Раздался хруст расплющенных пальцев, нечеловеческий крик, запахло паленым мясом.
Тимофей побледнел и, потеряв сознание, рухнул на земляной пол.
Дедята презрительно поглядел на неподвижное тело, сплюнул:
– Кончился летописец.
Тимофей пошевелился. Дедята взял в углу ведро, наполненное водой, с силой окатил Тимофея. Тот приподнялся на левой руке, оглядел избу мутными глазами. Темные волосы прилипли к его лбу, с них на потрескавшиеся губы стекала вода.
– Занеможел, птаха? – поднимая его с пола за цепочку нательного креста, с напускной участливостью спросил Дедята и, встряхнув, свирепо закричал: – Станешь, как прежде, писать?!
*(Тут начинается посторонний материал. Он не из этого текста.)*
(** A version [p] that is about to be freed: nothing references it. *)
Record doomed (vs : VersionSet) (Y R : gmultiset Z) (pending : option Z) (p : Z) : Prop := {
  do_refs : file_refs (st_files (vs_store vs)) (mset (owned (vs_objects vs)) ⊎ Y);
  do_addr : forall a, a ∈ mset (owned (vs_objects vs)) ⊎ Y -> 0 < a < st_next (vs_store vs);
  do_fresh : forall p, is_Some (vs_objects vs !! p) -> 0 < p < vs_fresh vs;
  do_next : 0 < vs_fresh vs /\ 0 < st_next (vs_store vs);
  do_nodup : NoDup (dummy_versions_ vs);
  do_unused : p ∉ R;
  do_listed : forall q, q <> p -> q ∈ dummy_versions_ vs <-> q ∈ R;
  do_live : forall q, q <> p -> q ∈ R <-> is_Some (vs_objects vs !! q) /\ pending <> Some q;
  do_counts : forall q o, q <> p -> vs_objects vs !! q = Some o -> v_refs (vo_version o) = Z.of_nat (multiplicity q R);
  do_pending : forall q, pending = Some q -> q <> p /\ is_Some (vs_objects vs !! q);
}.
Lemma doomed_destroy vs Y R pd p o : doomed vs Y R pd p -> vs_objects vs !! p = Some o -> v_refs (vo_version o) = 0 ->
  exists vs', Version_destroy vs p = Some vs' /\
    core vs' Y R pd /\ same_versions Y vs vs' /\ vs_objects vs' = delete p (vs_objects vs) /\
    compact_pointer_ vs' = compact_pointer_ vs.
Proof.
  intros [H1 H2 H3 H4 H5 HpR H6 H7 H8 H9] E Hr.
  pose proof (owned_delete _ p o E) as Ho. rewrite Ho in H1.
  destruct (drop_files_refs (all_files (vo_version o)) _ _ H1) as (h' & Eh & _ & Hh & Hs).
  { rewrite list_to_set_disj_app. multiset_solver. }
  rewrite list_to_set_disj_app in Hh, Hs.
  replace ((mset (all_files (vo_version o)) ⊎ mset (owned (delete p (vs_objects vs))) ⊎ Y) ∖ mset (all_files (vo_version o)))
    with (mset (owned (delete p (vs_objects vs))) ⊎ Y) in Hh, Hs by multiset_solver.
  unfold Version_destroy. rewrite E. cbn [mbind option_bind]. rewrite Hr. cbn [Z.eqb negb].
  change (concat (at_level (files_ (vo_version o)) <$> levels)) with (all_files (vo_version o)). rewrite Eh.
  eexists. split; [done|].
  split; [|split; [split|done]]; cbn [set_objects vs_objects vs_store st_files set_files vs_fresh dummy_versions_ st_next].
  - split; cbn [set_objects vs_objects vs_store st_files set_files vs_fresh dummy_versions_ st_next]; [done| | |done| | | | |].
    + intros a Ha. apply H2. rewrite Ho, list_to_set_disj_app. multiset_solver.
    + intros q [x Hx]. apply lookup_delete_Some in Hx as [_ Hx]. apply H3. by exists x.
    + by apply NoDup_filter.
    + intros q. rewrite list_elem_of_filter. destruct (decide (q = p)) as [->|Hne]; [naive_solver|].
      rewrite H6 by done. naive_solver.
    + intros q. destruct (decide (q = p)) as [->|Hne].
      * rewrite lookup_delete_eq. split; [done|by intros [[? ?] _]].
      * by rewrite lookup_delete_ne, H7.
    + intros q o' [Hne E']%lookup_delete_Some. by apply H8.
    + intros q [Hne Hx]%H9. by rewrite lookup_delete_ne.
  - intros q o' [_ E']%lookup_delete_Some. exists o', (v_refs (vo_version o')). split; [done|]. by destruct (vo_version o').
  - split; [lia|exact Hs].
  - done.
Qed.
(** The version being prepared is freed when the manifest cannot be written. *)
Lemma core_destroy_pending vs Y R p : core vs Y R (Some p) ->
  exists vs', Version_destroy vs p = Some vs' /\
    core vs' Y R None /\ same_versions Y vs vs' /\ vs_objects vs' = delete p (vs_objects vs) /\
    compact_pointer_ vs' = compact_pointer_ vs.
Proof.
  intros Hc. destruct (co_pending _ _ _ _ Hc p eq_refl) as [o E]. assert (p ∉ R) as HpR by (rewrite (co_live _ _ _ _ Hc); tauto).
  apply (doomed_destroy vs Y R None p o); [|done|].
  - destruct Hc as [H1 H2 H3 H4 H5 H6 H7 H8 H9]. split; try done.
    + intros q Hne. rewrite H7. naive_solver.
    + intros q o' Hne. apply H8.
  - rewrite (co_counts _ _ _ _ Hc p o E). rewrite elem_of_multiplicity in HpR. lia.
Qed.
Lemma same_versions_owned Y vs vs' a : same_versions Y vs vs' -> a ∈ owned (vs_objects vs') -> a ∈ owned (vs_objects vs).
Proof.
  intros [H _ _]. rewrite !elem_of_owned. intros (p & o' & E' & Ha). destruct (H p o' E') as (o & n & E & Eo).
  exists p, o. split; [done|]. by rewrite Eo in Ha.
Qed.
Lemma same_versions_sub Y Y' vs vs' : Y' ⊆ Y -> same_versions Y vs vs' -> same_versions Y' vs vs'.
Proof. intros Hs [H1 [H2 H3] H4]. split; [done|split; [done|]|done]. eapply same_on_sub, H3. multiset_solver. Qed.
Lemma same_versions_trans Y vs vs' vs'' : same_versions Y vs vs' -> same_versions Y vs' vs'' -> same_versions Y vs vs''.
Proof.
  intros HA HB. pose proof (fun a => same_versions_owned Y vs' vs'' a HB) as Hsub.
  destruct HA as [A1 [A2 A3] A4], HB as [B1 [B2 B3] B4]. split.
  - intros q o'' (o' & n & E' & Ev')%B1. destruct (A1 q o' E') as (o & m & E & Ev). exists o, n. split; [done|].
    by rewrite Ev', Ev.
  - split; [lia|]. intros a Ha. rewrite (A3 a), (B3 a); [done|done|].
    rewrite gmultiset_elem_of_disj_union, elem_of_mset in *. naive_solver.
  - decompose [and] A4. decompose [and] B4. split_and!; congruence.
Qed.
Lemma core_Unref vs Y R pd p : core vs Y R pd -> p ∈ R -> exists vs', Version_Unref vs p = Some vs' /\
  core vs' Y (R ∖ {[+ p +]}) pd /\ same_versions Y vs vs' /\ compact_pointer_ vs' = compact_pointer_ vs /\
  forall q, q <> p -> vs_objects vs' !! q = vs_objects vs !! q.
Proof.
  intros Hc Hp. destruct (proj1 (co_live _ _ _ _ Hc p) Hp) as [[o E] Hpd]. unfold Version_Unref. rewrite E. cbn [mbind option_bind].
  pose proof (co_counts _ _ _ _ Hc p o E) as Hn. pose proof Hp as Hm. rewrite elem_of_multiplicity in Hm.
  rewrite (proj2 (Z.ltb_ge _ _)) by lia. erewrite on_version_Some; [|exact E|reflexivity]. cbn [mbind option_bind].
  set (n := v_refs (vo_version o)) in *. set (vs1 := set_objects vs _ _ _).
  pose proof (same_versions_refs Y vs p o (n - 1) E) as Hs1. fold vs1 in Hs1.
  assert (forall q, q <> p -> multiplicity q (R ∖ {[+ p +]}) = multiplicity q R) as Hq.
  { intros q Hne. rewrite multiplicity_difference, multiplicity_singleton_ne by done. lia. }
  destruct (Z.eqb_spec (n - 1) 0) as [H0|H0].
  - assert (p ∉ R ∖ {[+ p +]}) as HpR.
    { rewrite elem_of_multiplicity, multiplicity_difference, multiplicity_singleton_eq. lia. }
    destruct (doomed_destroy vs1 Y (R ∖ {[+ p +]}) pd p (with_version o (set_v_refs (vo_version o) (n - 1))))
      as (vs' & E' & Hc' & Hs' & Ho' & Hp').
    { destruct Hc as [H1 H2 H3 H4 H5 H6 H7 H8 H9].
      pose proof (owned_update (vs_objects vs) p o (with_version o (set_v_refs (vo_version o) (n - 1))) E eq_refl) as Ho.
      split; unfold vs1; cbn [set_objects vs_objects vs_store vs_fresh dummy_versions_]; try done.
      - by rewrite Ho.
      - intros a. rewrite Ho. apply H2.
      - intros q Hx. apply lookup_update in Hx; [by apply H3|by eexists].
      - intros q Hne. by rewrite H6, !elem_of_multiplicity, Hq.
      - intros q Hne. rewrite lookup_insert_ne by done. rewrite <- H7. by rewrite !elem_of_multiplicity, Hq.
      - intros q o' Hne. rewrite lookup_insert_ne by done. rewrite Hq by done. apply H8.
      - intros q Hx. assert (q <> p) as Hne by congruence. split; [done|]. rewrite lookup_insert_ne by done. by apply H9. }
    { apply lookup_insert_eq. } { done. }
    exists vs'. split; [done|]. split; [done|]. split; [by eapply same_versions_trans|]. split; [done|].
    intros q Hne. rewrite Ho', lookup_delete_ne by done. unfold vs1. cbn. by rewrite lookup_insert_ne.
  - exists vs1. split; [done|].
    split; [|split_and!; [done|done|]; intros q Hne; unfold vs1; cbn; by rewrite lookup_insert_ne].
    apply (core_update vs Y R); [done|done|done| |done|].
    + cbn. rewrite multiplicity_difference, multiplicity_singleton_eq. lia.
    + rewrite !elem_of_multiplicity, multiplicity_difference, multiplicity_singleton_eq. lia.
Qed.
Тимофей выпрямился, бесстрашно глядя на мучителя, сказал хрипло:
– Не заставишь накриве… Как прежде буду…
– Брешешь, кончился летописец! – зарычал Нечистый и уже остывшими клещами потянулся к кисти левой руки Тимофея.
Он не успел дотянуться – с грохотом распахнулась окованная дверь избы, и на пороге ее появился Кулотка. Зипун висел на нем клочьями, лицо было в кровоподтеках, светлые кудри колтуном скатались на непокрытой голове.
Кулотка с порога прыгнул на Дедяту, но тот, отбросив клещи, выхватил из-за голенища нож и всадил его по рукоять в грудь Кулотки. Кулотка упал на палача, придавив его своим телом. Железные пальцы его дотянулись до горла Дедяты и разжались только тогда, когда Нечистый омертвело выпрямился.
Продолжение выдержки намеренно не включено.